Lysine demethylase 5C epigenetically reduces transcription of ITIH1 that results in augmented progression of liver hepatocellular carcinoma.

Lysine demethylase 5C (KDM5C) is a member of the KDM family of demethylases and has been reported as a cancer driver. This study aimed to probe the function of KDM5C in the development of liver hepatocellular carcinoma (LIHC) and the molecules of action. According to data from publicly accessible bioinformatic databases, KDM5C is highly expressed in LIHC and associated with poor patient prognosis. High expression of KDM5C was detected in acquired LIHC cell lines. Downregulation of KDM5C weakened proliferation, migration, invasiveness, and resistance to death of the LIHC cells in vitro, and it reduced growth of the xenograft tumors in nude mice.

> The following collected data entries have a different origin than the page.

(** X14. The writing handlers check the request before anything else, and
    nothing is sent to the database for a request that does not pass.  A name
    that is missing, [null] or blank (for PUT, either name) is answered with
    status 400 and the process is left untouched.  A request that makes the
    check itself throw is answered with status 500 and the [TypeError]'s
    message, after a line on the console: a POST body that is [null], a PUT
    body that is [null], a PUT body with a usable [oldName] and no [tool],
    and a name that is neither a string nor nullish.  A body that cannot be
    read is answered with status 500 as well. *)
Theorem write_requests_are_checked_first
    (w : World) (db : WriteOracle) (s : Process) :
  (forall tool,
      nullish tool = false ->
      no_name (member_of "name" tool) ->
      tools_POST w db (Normal tool) s
      = (Normal (reply_rejected 400 "Tool name is required"), s))
  /\ (forall tool,
        nullish tool = true ->
        tools_POST w db (Normal tool) s
        = (Normal (reply_failed 500 "Failed to save tool"
                     (TypeError_message w (reads_property_of tool "name"))),
           push_console (level_error, "Error saving tool:") s))
  /\ (forall tool,
        cannot_trim (member_of "name" tool) ->
        tools_POST w db (Normal tool) s
        = (Normal (reply_failed 500 "Failed to save tool"
                     (TypeError_message w (calls_trim_of (member_of "name" tool)))),
           push_console (level_error, "Error saving tool:") s))
  /\ (forall request,
        nullish request = false ->
        no_name (member_of "oldName" request) ->
        tools_PUT w db (Normal request) s
        = (Normal (reply_rejected 400 "Old name and new tool name are required"), s))
  /\ (forall request,
        is_name (member_of "oldName" request) ->
        nullish (member_of "tool" request) = false ->
        no_name (member_of "name" (member_of "tool" request)) ->
        tools_PUT w db (Normal request) s
        = (Normal (reply_rejected 400 "Old name and new tool name are required"), s))
  /\ (forall request,
        is_name (member_of "oldName" request) ->
        nullish (member_of "tool" request) = true ->
        tools_PUT w db (Normal request) s
        = (Normal (reply_failed 500 "Failed to update tool"
                     (TypeError_message w
                        (reads_property_of (member_of "tool" request) "name"))),
           push_console (level_error, "Error updating tool:") s))
  /\ (forall request,
        is_name (member_of "oldName" request) ->
        cannot_trim (member_of "name" (member_of "tool" request)) ->
        tools_PUT w db (Normal request) s
        = (Normal (reply_failed 500 "Failed to update tool"
                     (TypeError_message w
                        (calls_trim_of (member_of "name" (member_of "tool" request))))),
           push_console (level_error, "Error updating tool:") s))
  /\ (forall request,
        nullish request = true ->
        tools_PUT w db (Normal request) s
        = (Normal (reply_failed 500 "Failed to update tool"
                     (TypeError_message w (destructures request))),
           push_console (level_error, "Error updating tool:") s))
  /\ (forall request,
        cannot_trim (member_of "oldName" request) ->
        tools_PUT w db (Normal request) s
        = (Normal (reply_failed 500 "Failed to update tool"
                     (TypeError_message w (calls_trim_of (member_of "oldName" request)))),
           push_console (level_error, "Error updating tool:") s))
  /\ (forall toolName,
        toolName = None \/ (exists name, toolName = Some name /\ blank name = true) ->
        tools_DELETE w db toolName s
        = (Normal (reply_rejected 400 "Tool name is required"), s))
  /\ (forall e,
        tools_POST w db (Throw e) s
        = (Normal (reply_failed 500 "Failed to save tool" (message_or_unknown e)),
           push_console (level_error, "Error saving tool:") s)
        /\ tools_PUT w db (Throw e) s
           = (Normal (reply_failed 500 "Failed to update tool" (message_or_unknown e)),
              push_console (level_error, "Error updating tool:") s)).
Proof.
  repeat match goal with |- _ /\ _ => split end.
  - intros tool Hn Hname. rewrite tools_POST_eq, Hn. unfold handled. run_M.
    now rewrite (is_blank_no_name w _ s Hname).
  - intros tool Hn. rewrite tools_POST_eq, Hn. reflexivity.
  - intros tool Hname. rewrite tools_POST_eq.
    assert (Hn : nullish tool = false).
    { destruct Hname as [Hn _]. now destruct tool as [| | | | | |]. }
    rewrite Hn. unfold handled. run_M.
    now rewrite (is_blank_cannot_trim w _ s Hname).
  - intros request Hn Hold. rewrite tools_PUT_eq, Hn. unfold handled. run_M.
    now rewrite (is_blank_no_name w _ s Hold).
  - intros request Hold Hn Hname. rewrite tools_PUT_eq.
    rewrite (is_name_not_nullish _ _ Hold). unfold handled, member. run_M.
    rewrite (is_blank_is_name w _ s Hold). cbn [fst snd]. rewrite Hn. cbn [fst snd].
    now rewrite (is_blank_no_name w _ s Hname).
  - intros request Hold Hn. rewrite tools_PUT_eq.
    rewrite (is_name_not_nullish _ _ Hold). unfold handled, member. run_M.
    rewrite (is_blank_is_name w _ s Hold). cbn [fst snd]. now rewrite Hn.
  - intros request Hold Hname. rewrite tools_PUT_eq.
    rewrite (is_name_not_nullish _ _ Hold). unfold handled, member. run_M.
    rewrite (is_blank_is_name w _ s Hold). cbn [fst snd].
    assert (Hn : nullish (member_of "tool" request) = false).
    { destruct Hname as [Hn _].
      now destruct (member_of "tool" request) as [| | | | | |]. }
    rewrite Hn. cbn [fst snd].
    now rewrite (is_blank_cannot_trim w _ s Hname).
  - intros request Hn. rewrite tools_PUT_eq, Hn. reflexivity.
  - intros request Hold. rewrite tools_PUT_eq.
    assert (Hn : nullish request = false).
    { destruct Hold as [Hn _]. now destruct request as [| | | | | |]. }
    rewrite Hn. unfold handled. run_M.
    now rewrite (is_blank_cannot_trim w _ s Hold).
  - intros toolName [-> | (name & -> & Hb)]; unfold tools_DELETE, handled; run_M;
      [reflexivity | now rewrite Hb].
  - intros e. split; reflexivity.
Qed.

Example blank_names_are_rejected :
  tools_POST plain_world accepting_db (Normal (tool_body "   " "return 1"))
    initial_process
  = (Normal (reply_rejected 400 "Tool name is required"), initial_process)
  /\ tools_DELETE plain_world accepting_db None initial_process
     = (Normal (reply_rejected 400 "Tool name is required"), initial_process).
Proof. split; reflexivity. Qed.

(** A PUT request that names the tool to replace and carries no [tool], and a
    POST request whose body is [null], are answered with status 500. *)
Example incomplete_bodies_fail :
  fst (tools_PUT plain_world accepting_db
         (Normal (JsObject [("oldName", JsString "ping")])) initial_process)
  = Normal (reply_failed 500 "Failed to update tool"
              "Cannot read properties of undefined (reading 'name')")
  /\ fst (tools_POST plain_world accepting_db (Normal JsNull) initial_process)
     = Normal (reply_failed 500 "Failed to save tool"
                 "Cannot read properties of null (reading 'name')")
  /\ fst (tools_POST plain_world accepting_db
            (Normal (JsObject [("name", JsNumber (5 # 1))])) initial_process)
     = Normal (reply_failed 500 "Failed to save tool" "trim is not a function").
Proof. repeat split. Qed.

(** [initializeDatabase] with the database enabled: two statements, the
    second only if the first went through. *)
Lemma initializeDatabase_enabled (w : World) (s : Process) :
  isDatabaseEnabled w = true ->
  initializeDatabase w s
  = match store_execute w (store_statements s) with
    | Throw e =>
        (Throw e,
         push_console (level_error, "Error initializing database:")
           (tick_statements (with_pool w s)))
    | Normal _ =>
        match store_execute w (S (store_statements s)) with
        | Throw e =>
            (Throw e,
             push_console (level_error, "Error initializing database:")
               (tick_statements (tick_statements (with_pool w s))))
        | Normal _ =>
            (Normal tt,
             push_console (level_log, "Database initialized successfully")
               (tick_statements (tick_statements (with_pool w s))))
        end
    end.
Proof.
  intros Hdb. unfold initializeDatabase. rewrite Hdb. cbn [negb].
  unfold client_execute. run_M.
  destruct (getPool_enabled w s Hdb) as [p ->].
  rewrite with_pool_store_statements.
  destruct (store_execute w (store_statements s)) as [[] | e]; [| reflexivity].
  cbn. rewrite with_pool_store_statements.
  now destruct (store_execute w (S (store_statements s))) as [[] | e].
Qed.

(** The process once the table has been created. *)
Lemma ensureDbInitialized_enabled (w : World) (s : Process) :
  isDatabaseEnabled w = true ->
  ensureDbInitialized w s
  = if dbInitialized s then (Normal tt, s)
    else
      match initializeDatabase w s with
      | (Normal _, s') => (Normal tt, set_dbInitialized true s')
      | (Throw e, s') =>
          (Throw e, push_console (level_error, "Failed to initialize database:") s')
      end.
Proof.
  intros Hdb. unfold ensureDbInitialized. run_M. rewrite Hdb.
  destruct (dbInitialized s); [reflexivity |]. cbn [negb andb].
  now destruct (initializeDatabase w s) as [[[] | e] s'].
Qed.
(** * Handmade-Heroes: the FBA inventory server (server/src)

    A shallow embedding of [server/src/reports.ts] and of the cache, cooldown,
    report-refresh, snapshot-merge and status code of [server/src/index.ts],
    with the properties the specification states about them.

    Conventions of the embedding.
    - A JavaScript [number] that the program only produces finite
      ([parseNumber], [pickNumber], the quantities of an item) is an exact
      rational [Q]; a [number] that can be [NaN] or infinite
      ([Number(...)] of a header, a cooldown deadline) is a [jsnum].
      Rounding of binary64 and overflow to [Infinity] of huge literals are
      not represented: decimal literals are read exactly.
    - [Date.now()] is an integer number of milliseconds, a [Z].
    - A JavaScript string is a [string] of 8-bit characters; the white space
      of [trim] and of [\s] is the ASCII part of it, and the case mappings
      are those of the ASCII letters. On a text of ASCII characters these
      are the operations of JavaScript; what JavaScript does to other
      characters (it writes "SS" for the upper case of sharp s) is not
      represented, and a statement that needs it is stated for ASCII
      texts.
    - The collation of [localeCompare] is not fixed: it is an answer of the
      runtime, like [gunzipSync].
    - A [Map] or plain object used as a map is an insertion-ordered
      association list ([JsMap]).
    - Asynchronous code is a state-and-exception monad over [World]; every
      upstream call consumes one scripted reply and appends to a trace.
      One asynchronous function runs at a time: interleavings of a manual
      refresh with a sweep are not represented. *)

From Stdlib Require Import ZArith QArith String Ascii List Bool Lia OrderedTypeEx.
Import ListNotations.

Local Open Scope string_scope.
Local Open Scope Z_scope.

(* ===================================================================== *)
(** * JavaScript strings and numbers *)
(* ===================================================================== *)

Module Js.

Definition chars (s : string) : list ascii := list_ascii_of_string s.
Definition str (l : list ascii) : string := string_of_list_ascii l.

Definition code (c : ascii) : Z := Z.of_nat (nat_of_ascii c).

(** White space of [String.prototype.trim] and of the regexp class [\s],
    restricted to ASCII: TAB, LF, VT, FF, CR and SPACE. *)
Definition is_space (c : ascii) : bool :=
  let n := code c in ((9 <=? n) && (n <=? 13)) || (n =? 32).

Definition is_digit (c : ascii) : bool :=
  let n := code c in (48 <=? n) && (n <=? 57).

Fixpoint dropWhile {A} (p : A -> bool) (l : list A) : list A :=
  match l with
  | [] => []
  | x :: r => if p x then dropWhile p r else l
  end.

Fixpoint takeWhile {A} (p : A -> bool) (l : list A) : list A :=
  match l with
  | [] => []
  | x :: r => if p x then x :: takeWhile p r else []
  end.

Definition trim_chars (l : list ascii) : list ascii :=
  rev (dropWhile is_space (rev (dropWhile is_space l))).

(** [s.trim()] *)
Definition trim (s : string) : string := str (trim_chars (chars s)).

Definition lower_char (c : ascii) : ascii :=
  let n := code c in
  if (65 <=? n) && (n <=? 90) then ascii_of_nat (nat_of_ascii c + 32) else c.

(** [s.toLowerCase()], on the ASCII letters *)
Definition toLowerCase (s : string) : string := str (map lower_char (chars s)).

(** [s.toUpperCase()], on the ASCII letters: a character outside a..z is
    left as it is. *)
Definition upper_char (c : ascii) : ascii :=
  let n := code c in
  if (97 <=? n) && (n <=? 122) then ascii_of_nat (nat_of_ascii c - 32) else c.

Definition toUpperCase (s : string) : string := str (map upper_char (chars s)).

(** [s.startsWith(p)] *)
Definition startsWith (s p : string) : bool := String.prefix p s.

(** [s.includes(sub)] *)
Fixpoint includes (s sub : string) : bool :=
  String.prefix sub s ||
  match s with
  | EmptyString => false
  | String _ r => includes r sub
  end.

(** [s.split(c)] for a one-character separator. *)
Fixpoint split_chars (sep : ascii) (l : list ascii) : list (list ascii) :=
  match l with
  | [] => [[]]
  | c :: r =>
      if Ascii.eqb c sep then [] :: split_chars sep r
      else match split_chars sep r with
           | [] => [[c]]
           | w :: ws => (c :: w) :: ws
           end
  end.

Inter-alpha-trypsin inhibitor heavy chain 1 (ITIH1) was predicted as a downstream gene negatively regulated by KDM5C. KDM5C-regulated H3K4me1 modification at the promoter region of ITIH1, inducing its transcriptional inactivation. Further downregulation of ITIH1 in cancer cells blocked the functions of KDM5C silencing and restored the malignant behaviors of LIHC cells. The activity of the PI3K/AKT signaling was decreased following KDM5C downregulation but recovered upon ITIH1 silencing. In conclusion, this study suggested that KDM5C epigenetically reduces ITIH1 and activates the PI3K/AKT signaling pathway to promote LIHC progression.